Saved data entries =>
# # # # #

(* ===== verification/VcpuProofs.v ===== *)
(** * VcpuProofs: the guest and the monitor of the virtualisation benchmark together

    The kernel between them passes the message of a call to the monitor and
    the answer back; it passes every message register, of which the receiver
    reads those that the length of the tag counts.  With any counter and any kernel log, all the samples that
    the guest takes in its five benchmarks reach the shared results. *)

From S2P Require Import Prelude Platform Memory Program Collect Support Threads Measuring AppParams.
From S2P Require Import VcpuGuest VcpuVmm VcpuRecord.

Import VcpuParams.

Section machine.
Context `{Platform} `{VcpuConfig} `{VmmConfig}.
(** The readings of the cycle counter, the entries of the kernel's log, the
    other registers, the lengths of formatted texts, and what the libraries
    answer. *)
Context (clock : nat → Z) (log : nat → Z * Z) (registers : string → Z) (formatted : string → Z)
  (answers : string → list val → Z).

(** ** The machine *)

(** The readings and the log entries taken so far, the memory of the monitor,
    the message registers of both sides, and the answer being sent. *)
Record world := World {
  ticks : nat;
  logs : nat;
  memory : heap;
  guest_mrs : gmap Z Z;
  vmm_mrs : gmap Z Z;
  reply : option tag;
}.
Definition mr (mrs : gmap Z Z) (i : Z) : Z := default 0 (mrs !! i).

Definition tick (w : world) : world :=
  World (S (ticks w)) (logs w) (memory w) (guest_mrs w) (vmm_mrs w) (reply w).
Definition next_log (w : world) : world :=
  World (ticks w) (S (logs w)) (memory w) (guest_mrs w) (vmm_mrs w) (reply w).
Definition with_memory (h : heap) (w : world) : world :=
  World (ticks w) (logs w) h (guest_mrs w) (vmm_mrs w) (reply w).
Definition with_guest_mrs (m : gmap Z Z) (w : world) : world :=
  World (ticks w) (logs w) (memory w) m (vmm_mrs w) (reply w).
Definition with_vmm_mrs (m : gmap Z Z) (w : world) : world :=
  World (ticks w) (logs w) (memory w) (guest_mrs w) m (reply w).
Definition with_reply (t : option tag) (w : world) : world :=
  World (ticks w) (logs w) (memory w) (guest_mrs w) (vmm_mrs w) t.

(** The library calls of the monitor: its message registers, and the answer to
    the call it has saved. *)
Definition vmm_lib (fn : string) (args : list val) (w : world) : Z * world :=
  match args with
  | [Vint i] => if decide (fn = "seL4_GetMR"%string) then (mr (vmm_mrs w) i, w) else (answers fn args, w)
  | [Vint i; Vint v] =>
      if decide (fn = "seL4_SetMR"%string) then (0, with_vmm_mrs (<[i := v]> (vmm_mrs w)) w)
      else (answers fn args, w)
  | [Vint _; Vint label; Vint len] =>
      if decide (fn = "seL4_Send"%string) then (0, with_reply (Some (Tag label len)) w)
      else (answers fn args, w)
  | _ => (answers fn args, w)
  end.

(** The monitor waits for a message, its badge and its label, or is done. *)
Inductive monitor (B : Type) : Type :=
  | Waiting (k : Z * Z → proc B)
  | Done (b : B).
Arguments Waiting {B} k.
Arguments Done {B} b.

(** The monitor runs until it waits. *)
Fixpoint run_monitor {B} (p : proc B) (w : world) : outcome (monitor B * world) :=
  match p with
  | Ret b => Ok (Done b, w)
  | Stop s => stopped s
  | Op e k =>
      match e in sys X return
        (X → world → outcome (monitor B * world)) → (X → proc B) → outcome (monitor B * world) with
      | Threads.ReadCcnt => λ r _, r (clock (ticks w)) (tick w)
      | Store p i v => λ r _, h ← store p i v (memory w); r tt (with_memory h w)
      | lib_alloc fn args => λ r k,
          if decide (fn = "seL4_Recv"%string) then Ok (Waiting k, w) else r (0, answers fn args) w
      | lib_call fn args => λ r _, let '(x, w) := vmm_lib fn args w in r x w
      | _ => λ _ _, Undef
      end (λ x w, run_monitor (k x) w) k
  end.

(** The registers of a message: the first four are the ones of the call. *)
Definition sent_mrs (m0 m1 m2 m3 : Z) (w : world) : gmap Z Z :=
  <[0 := m0]> (<[1 := m1]> (<[2 := m2]> (<[3 := m3]> (guest_mrs w)))).
(** [n] message registers of the monitor over those of the guest. *)
Fixpoint received (n : nat) (from to : gmap Z Z) : gmap Z Z :=
  match n with O => to | S n => <[Z.of_nat n := mr from (Z.of_nat n)]> (received n from to) end.

(** A guest with its number and its cap to the monitor; it stops when the
    monitor does not answer it. *)
Context (g : guest_t).
Fixpoint run_guest {A B} (p : prog gop A) (v : monitor B) (w : world)
  : outcome (option A * monitor B * world) :=
  match p with
  | Ret a => Ok (Some a, v, w)
  | Stop s => stopped s
  | Op e k =>
      match e in gop X return
        (X → monitor B → world → outcome (option A * monitor B * world)) →
        outcome (option A * monitor B * world) with
      | ReadCcnt => λ r, r (clock (ticks w)) v (tick w)
      | LogEntry _ => λ r, r (log (logs w)) v (next_log w)
      | VcpuGuest.GetMR i => λ r, r (mr (guest_mrs w) i) v w
      | VcpuGuest.SetMR i x => λ r, r tt v (with_guest_mrs (<[i := x]> (guest_mrs w)) w)
      | Hvc scno dest info (m0, m1, m2, m3) => λ r,
          if decide (scno = seL4_SysCall ∧ dest = VcpuGuest.badged_fault_ep_ipc_copy g) then
            match v with
            | Waiting deliver =>
                '(v, w) ← run_monitor (deliver (VcpuGuest.id g, label info))
                            (with_reply None (with_vmm_mrs (sent_mrs m0 m1 m2 m3 w) w));
                match v, reply w with
                | Waiting _, Some t =>
                    let mrs := received (Z.to_nat (len t)) (vmm_mrs w) (sent_mrs m0 m1 m2 m3 w) in
                    r (0, t, (mr mrs 0, mr mrs 1, mr mrs 2, mr mrs 3)) v w
                | _, _ => Ok (None, v, w)
                end
            | Done _ => Undef
            end
          else r (0, Tag 0 0, (m0, m1, m2, m3)) v w
      | HvcNull _ | Cache _ _ | Msr _ _ | WriteBuffer _ => λ r, r tt v w
      | Mrs register => λ r, r (registers register) v w
      | Vsnprintf format _ => λ r, r (formatted format) v w
      end (λ x v w, run_guest (k x) v w)
  end.

(** ** The answers of the monitor *)
Context (globals : shared_globals) (guests_1 : guest_t) (vector_table : Z) (text : list Z).
Context (vms : list vm) (vm1 : vm) (eb rb : positive) (ep reply_cap : Z).
(** One round of the loop of [filepath.Clean], on the path element [e].
    The buffer is kept as the number of leading [..] elements, which
    cannot be removed (they end at the index [dotdot]), and the elements
    written after them, the last one first. *)
Definition clean_elem (rooted : bool) (buf : nat * list string) (e : string)
    : nat * list string :=
  if String.eqb e "" then buf                 (* empty path element *)
  else if String.eqb e "." then buf           (* . element *)
  else if String.eqb e ".." then              (* .. element *)
    match buf.2 with
    | _ :: elems => (buf.1, elems)            (* can backtrack *)
    | [] => if rooted then buf else (S buf.1, [])
    end
  else (buf.1, e :: buf.2).                   (* real path element *)

(** The buffer as a string; the empty string is turned into ".". *)
Definition written (rooted : bool) (buf : nat * list string) : string :=
  let elems := replicate buf.1 ".." ++ reverse buf.2 in
  if rooted then "/" +:+ join_sep elems
  else match elems with
       | [] => "."
       | _ => join_sep elems
       end.

(** [filepath.Clean]: separators are not repeated, [.] elements are
    dropped, an inner [..] goes with the element before it, and [..] at
    the beginning of a rooted path is dropped. *)
Definition Clean (path : string) : string :=
  if String.eqb path "" then "."
  else written (is_rooted path)
         (foldl (clean_elem (is_rooted path)) (O, []) (split_sep path)).
(** What the user saw is what was saved. For a conversation of the user,
    when the streaming endpoint ends the response and the hook reads it to
    its end, cut into reads in any way: the text that the hook has shown
    when its loop ends is the content of the assistant message that the
    endpoint saved, and so is the concatenation of the chunks that
    [chatApi.sendMessageStream] delivers. *)
Theorem shown_text_is_saved_text :
  forall (svc : Retrieval.Services) (openai : Completion.OpenAI)
         (cuid : nat -> str) (decimalOf : Q -> Z * Z) (now later : nat)
         (req : ChatController.Request) (db : Db.t)
         (conversation : Conversation.t) (history : list Message.t)
         (conversationId content : str) (cb : ChatApi.Callbacks)
         (values : list str) (ending : ReadEnd) (w : World),
    ChatService.getConversation (ChatController.conversationId req)
      (ChatController.userId req) db
    = Some (conversation, history) ->
    let out :=
      ChatController.sendMessageStream svc openai cuid decimalOf now later
        req db in
    ChatController.ended out = true ->
    concat values = concat (ChatController.writes out) ->
    let net :=
      FetchResolves true (Some {| reads := values; ending := ending |}) in
    exists u a : Message.t,
      Db.messages (ChatController.db out) = Db.messages db ++ [u; a]
      /\ Message.role a = assistant
      /\ streamingContent
           (state (fst (tryBlock apiUrl ToString conversationId content net
                          (begin content w))))
         = Message.content a
      /\ concat
           (flat_map (fun call => match call with
                                  | ChatApi.OnChunk (Some (JStr text)) => [text]
                                  | _ => []
                                  end)
                     (fst (ChatApi.sendMessageStream cb net)))
         = Message.content a.
Proof.
  intros svc openai cuid decimalOf now later req db conversation history
    conversationId content cb values ending w Hg out Hended Hv net.
  subst out net.
  pose proof (getConversation_exists _ _ _ _ Hg) as Hex.
  destruct (sendMessageStream_serverEvents svc openai cuid decimalOf now later
              req db) as [sent Hsent].
  revert Hended Hv Hsent. unfold ChatController.sendMessageStream. rewrite Hg.
  match goal with
  | |- context [ChatService.addMessage cuid now ?i db] =>
      destruct (addMessage_Ok cuid now i db Hex)
        as [u [db1 [Eu [Hm [_ [_ [_ [_ [_ [_ Hk]]]]]]]]]]
  end.
  rewrite Eu.
  match goal with
  | |- context [Completion.stream svc openai ?m ?o db1] =>
      pose proof (stream_shape svc openai m o db1) as Hs;
      destruct (Completion.stream svc openai m o db1)
        as [requests [chunks thrown]]
  end.
  destruct (streamLoop_stream cuid decimalOf later
              (ChatController.conversationId req) chunks thrown db1 Hs)
    as [st [events [E [Hn Hrest]]]].
  { rewrite Hk. exact Hex. }
  rewrite E.
  destruct thrown as [e|];
    cbn [ChatController.ended ChatController.writes ChatController.db];
    [discriminate|].
  destruct Hrest as [a [Hw [Hm' [Hr' [_ Hc']]]]].
  intros _ Hv Hsent. exists u, a.
  split; [rewrite Hm', Hm, <- app_assoc; reflexivity|].
  split; [exact Hr'|]. split.
  - cbn [tryBlock negb fst]. rewrite readLoop_spec by reflexivity.
    cbn [app fst reads]. rewrite Hv, Hw, split_events.
    rewrite removelast_last, fold_onLine_events.
    + cbn [begin setError setStreamingSources setStreamingContent
           setIsStreaming setPendingUserMessage perform state
           streamingContent app].
      rewrite flat_map_app, concat_app. cbn. rewrite app_nil_r.
      symmetry. exact Hc'.
    + apply Forall_app. split.
      * eapply Forall_impl; [|exact Hn]. now intros ms [H _].
      * constructor; [|constructor]. right. right. reflexivity.
  - cbn [ChatApi.sendMessageStream negb reads ChatStreaming.ending].
    rewrite chatApi_readLoop_spec by reflexivity. cbn [app].
    rewrite Hv, Hsent, split_eventStream.
    rewrite removelast_last, chatApi_onLines_events.
    cbn [fst].
    destruct (streamLoop_serverEvents cuid decimalOf later
                (ChatController.conversationId req) chunks
                {| ChatController.fullContent := [];
                   ChatController.sources := [];
                   ChatController.written := [];
                   ChatController.loopDb := db1 |})
      as [sent' [Hw' Hf']].
    rewrite E in Hw', Hf'. cbn [fst ChatController.written app
                               ChatController.fullContent] in Hw', Hf'.
    assert (Hsame : sent' = sent).
    { rewrite Hw' in Hsent. unfold eventStream in Hsent.
      apply (map_sseEvent_inj (fun e => JObj (eventMembers e))) in Hsent;
        [exact Hsent|exact eventMembers_inj]. }
    subst sent'.
    assert (Htexts : forall evs,
              flat_map (fun call => match call with
                                    | ChatApi.OnChunk (Some (JStr text)) => [text]
                                    | _ => []
                                    end)
                       (flat_map (callsOf cb) evs)
              = flat_map eventText evs).
    { induction evs as [|ev evs IH]; [reflexivity|].
      cbn [flat_map]. rewrite flat_map_app, IH. f_equal.
      destruct ev, cb as [s d]; cbn; try reflexivity;
        destruct s, d; reflexivity. }
    rewrite Htexts, <- Hf'.
    assert (Hfull : ChatController.fullContent st = Message.content a).
    { destruct (streamLoop_events cuid decimalOf later
                  (ChatController.conversationId req) chunks
                  {| ChatController.fullContent := [];
                     ChatController.sources := [];
                     ChatController.written := [];
                     ChatController.loopDb := db1 |})
        as [events' [Hw2 [_ Hf2]]].
      rewrite E in Hw2, Hf2. cbn [fst ChatController.written app
                                 ChatController.fullContent] in Hw2, Hf2.
      rewrite Hf2, Hc'. rewrite Hw in Hw2.
      assert (Hev : events' = events ++ [doneEvent (Message.id a)]).
      { symmetry.
        apply (map_sseEvent_inj (fun ms => JObj ms)) in Hw2;
          [exact Hw2|now intros x y [= ->]]. }
      rewrite Hev, flat_map_app, concat_app. cbn. now rewrite app_nil_r. }
    exact Hfull.
Qed.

# # # # #

Read through the data above. Report each line that has the word "true".

Exercise result =>
    ChatController.ended out = true ->
      FetchResolves true (Some {| reads := values; ending := ending |}) in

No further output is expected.